Free vibration of layered conical shell frusta of thickness filled with fluid is investigated. The shell is made up of isotropic or specially orthotropic materials. Three types of thickness variations are considered, namely linear, exponential and sinusoidal along the radial direction of the conical shell structure. The equations of motion of the conical shell frusta are formulated using Love's first approximation theory along with the fluid interaction. Velocity potential and Bernoulli's equations have been applied for the expression of the pressure of the fluid. The fluid is assumed to be incompressible, inviscid and quiescent. The governing equations are modified by applying the separable form to the displacement functions and then it is obtained a system of coupled differential equations in terms of displacement functions. The displacement functions are approximated by cubic and quintics splines along with the boundary conditions to get generalized eigenvalue problem.
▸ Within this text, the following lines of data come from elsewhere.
(** [mapAction] never throws.  The spread of the source copies the wire
    action, so the public result keeps the wire [coordinates]; outside
    the keypress case a numeric [shiftKey], which the public shape cannot
    hold, is not carried. *)
Definition mapAction (action : Internal.Action) : Public.Action :=
  let localPosition0 := publicPosition <$> Internal.localPosition action in
  let coordinates :=
    (fun c => {| cx := pixelToDip (cx c); cy := pixelToDip (cy c) |})
      <$> Internal.coordinates action in
  let position :=
    (fun c => getPosition c (width (screen this) - of_Z 1)%num
                            (height (screen this) - of_Z 1)%num)
      <$> coordinates in
  let element := mapElement <$> Internal.element action in
  let localPosition :=
    match element, coordinates with
    | Some el, Some c =>
        match Public.bounds el with
        | Some b =>
            Some (getPosition
                    {| cx := (cx c - Public.bx b)%num;
                       cy := (cy c - Public.by_ b)%num |}
                    (Public.bwidth b) (Public.bheight b))
        | None => localPosition0
        end
    | _, _ => localPosition0
    end in
  let shiftBool (v : option Internal.shiftval) : option bool :=
    match v with
    | Some (Internal.ShiftBool b) => Some b
    | _ => None
    end in
  match Internal.type action with
  | tap =>
      {| Public.type := tap;
         Public.element := element;
         Public.position := position;
         Public.coordinates := Internal.coordinates action;
         Public.localPosition := localPosition;
         Public.duration := Internal.duration action;
         Public.moves := [];
         Public.key := Internal.key action;
         Public.character := Internal.character action;
         Public.shiftKey := shiftBool (Internal.shiftKey action) |}
  | swipe =>
      {| Public.type := swipe;
         Public.element := element;
         Public.position := position;
         Public.coordinates := Internal.coordinates action;
         Public.localPosition := localPosition;
         Public.duration := Internal.duration action;
         Public.moves := mapMove <$> Internal.moves action;
         Public.key := Internal.key action;
         Public.character := Internal.character action;
         Public.shiftKey := shiftBool (Internal.shiftKey action) |}
  | keypress =>
      {| Public.type := keypress;
         Public.element := None;
         Public.position := None;
         Public.coordinates := Internal.coordinates action;
         Public.localPosition := localPosition0;
         Public.duration := Internal.duration action;
         Public.moves := [];
         Public.key := mapHardwareKey (Internal.key action);
         Public.character := mapHardwareKey (Internal.character action);
         Public.shiftKey :=
           Some match Internal.shiftKey action with
                | Some (Internal.ShiftNum n) => numberToBoolean n
                | Some (Internal.ShiftBool b) => b
                | None => false
                end |}
  | findElements =>
      {| Public.type := findElements;
         Public.element := element;
         Public.position := None;
         Public.coordinates := Internal.coordinates action;
         Public.localPosition := localPosition0;
         Public.duration := Internal.duration action;
         Public.moves := [];
         Public.key := Internal.key action;
         Public.character := Internal.character action;
         Public.shiftKey := shiftBool (Internal.shiftKey action) |}
  end.

End Mapper.
End PublicAPIMapper.

(** A tap at a numeric position, with no other field. *)
Definition tapAt (x y : num) : Public.Action :=
  {| Public.type := tap;
     Public.element := None;
     Public.position := Some {| Public.px := PNum x; Public.py := PNum y |};
     Public.coordinates := None;
     Public.localPosition := None;
     Public.duration := None;
     Public.moves := [];
     Public.key := None;
     Public.character := None;
     Public.shiftKey := None |}.

(** The position that comes back when [action] is mapped to the wire
    shape and the result is mapped back. *)
Definition roundtripPosition `{Host} (this : MapperArgs)
    (action : Public.Action) : completion (option Public.Position) :=
  let* wire := InternalAPIMapper.mapAction this action in
  Ok (Public.position (PublicAPIMapper.mapAction this wire)).

(** The round trip of a position [(x, y)] gives it back within [eps] on
    each axis. *)
Definition roundtrip_within `{Host} (eps : Q) (this : MapperArgs) (x y : Q)
    : Prop :=
  exists x' y',
    roundtripPosition this (tapAt (Fin x) (Fin y)) =
      Ok (Some {| Public.px := PNum (Fin x'); Public.py := PNum (Fin y') |}) /\
    Qabs (x' - x) <= eps /\ Qabs (y' - y) <= eps.

(** A host to run the definitions on examples: integers are rendered in
    decimal and the JSON renderings are place holders. *)
Definition exampleHost : Host := {|
  String_of_num := fun n =>
    match n with
    | NaN => "NaN"
    | Inf false => "Infinity"
    | Inf true => "-Infinity"
    | Fin q =>
        pretty (Qnum q) +:+
        (if (Qden q =? 1)%positive then EmptyString
         else "/" +:+ pretty (Zpos (Qden q)))
    end;
  JSON_stringify_element := fun _ => "{...}";
  JSON_stringify_action := fun _ => "{...}";
|}.

Definition screenOf (w h : num) (ratio : option num) : ScreenBounds :=
  {| width := w; height := h; devicePixelRatio := ratio |}.

(** Example screens: an iPhone-sized screen with and without a device
    pixel ratio. *)
Definition exampleScreen : ScreenBounds := screenOf (of_Z 375) (of_Z 812) None.
Definition retinaScreen : ScreenBounds :=
  screenOf (of_Z 101) (of_Z 101) (Some (of_Z 2)).

(* ===================================================================== *)
(** ** Gesture path builder ([builders/swipe-gesture]) *)
(* ===================================================================== *)

Module SwipeGesture.

Record Movement : Type := {
  x : num;
  y : num;
  wait : option num;
}.

(** The moves that [build] returns: numeric positions and the elapsed
    time in seconds. *)
Record SwipeMove : Type := { mx : num; my : num; t : num }.

Record SwipeGesture : Type := {
  moves : list Movement;
  duration : option num;
  stepDuration : num;
}.

(** [new SwipeGesture({ duration, stepDuration })] *)
Definition new (duration stepDuration : option num) : SwipeGesture :=
  {| moves := [ {| x := of_Z 0; y := of_Z 0; wait := None |} ];
     duration := duration;
     stepDuration := default (of_Z 16) stepDuration |}.

(** [to(x, y)] on strings. *)
Definition to (x y : string) (this : SwipeGesture) : completion SwipeGesture :=
  if negb (endsWithChar x "%") || negb (endsWithChar y "%") then
    Throw (new_OperationalError
             ("x and y must be in percentages (e.g. " +:+ dquote +:+ "50%" +:+
              dquote +:+ ")"))
  else
    Ok {| moves := (moves this ++
                    [ {| x := (parseFloat x / of_Z 100)%num;
                         y := (parseFloat y / of_Z 100)%num;
                         wait := None |} ])%list;
          duration := duration this;
          stepDuration := stepDuration this |}.

(** [wait(duration)] adds to the pause of the last waypoint. *)
Definition add_wait (d : num) (m : Movement) : Movement :=
  {| x := x m; y := y m;
     wait := Some (d + default (of_Z 0) (wait m))%num |}.

Fixpoint wait_last (d : num) (ms : list Movement) : list Movement :=
  match ms with
  | [] => []
  | [m] => [add_wait d m]
  | m :: rest => m :: wait_last d rest
  end.

Definition wait_ (d : num) (this : SwipeGesture) : SwipeGesture :=
  {| moves := wait_last d (moves this);
     duration := duration this;
     stepDuration := stepDuration this |}.

(** [lowerCoord.wait] as a condition: defined and truthy. *)
Definition has_wait (m : Movement) : option num :=
  match wait m with
  | Some w => if truthy w then Some w else None
  | None => None
  end.

(** What [build] does: it returns the moves, throws, or, when
    [stepsPerSegment] is [Infinity] and there is a segment, never leaves
    its inner loop. *)
Inductive outcome : Type :=
| Built (result : list SwipeMove)
| Thrown (e : jserror)
| Loops.

(** The number of iterations of [for (step = 0; step <= stepsPerSegment;
    step++)]: none when the bound is negative or [NaN], [None] when it is
    [Infinity]. *)
Definition iterations (stepsPerSegment : num) : option nat :=
  match stepsPerSegment with
  | NaN | Inf true => Some 0%nat
  | Inf false => None
  | Fin q => Some (if Qle_bool 0 q then S (Z.to_nat (Qfloor q)) else 0%nat)
  end.

(** The loop state: the result so far and the accrued wait time. *)
Definition acc : Type := list SwipeMove * num.

(** One iteration of the inner loop. *)
Definition step_body (sd sps : num) (i : nat) (isLastPair : bool)
    (lowerCoord upperCoord : Movement) (a : acc) (step : nat) : acc :=
  let '(result, accruedWaitTime) := a in
  let stepn := of_Z (Z.of_nat step) in
  if negb isLastPair && strict_eq stepn sps then a
  else
    let progress := (stepn / sps)%num in
    let interpolatedX :=
      (x lowerCoord + progress * (x upperCoord - x lowerCoord))%num in
    let interpolatedY :=
      (y lowerCoord + progress * (y upperCoord - y lowerCoord))%num in
    let t0 :=
      (((of_Z (Z.of_nat i) * sps + stepn) * sd + accruedWaitTime)
       / of_Z 1000)%num in
    let result1 :=
      (result ++
       [ {| mx := interpolatedX; my := interpolatedY; t := t0 |} ])%list in
    match (if (step =? 0)%nat then has_wait lowerCoord else None) with
    | Some w =>
        ((result1 ++ [ {| mx := interpolatedX; my := interpolatedY;
                          t := (t0 + w / of_Z 1000)%num |} ])%list,
         (accruedWaitTime + w)%num)
    | None => (result1, accruedWaitTime)
    end.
The generalized eigenvalue problem is solved numerically for frequency parameters and then associated eigenvectors are calculated which are spline coefficients. The vibration of the shells with the effect of fluid is analyzed for finding the frequency parameters against the cone angle, length ratio, relative layer thickness, number of layers, stacking sequence, boundary conditions, linear, exponential and sinusoidal thickness variations and then results are presented in terms of tables and graphs.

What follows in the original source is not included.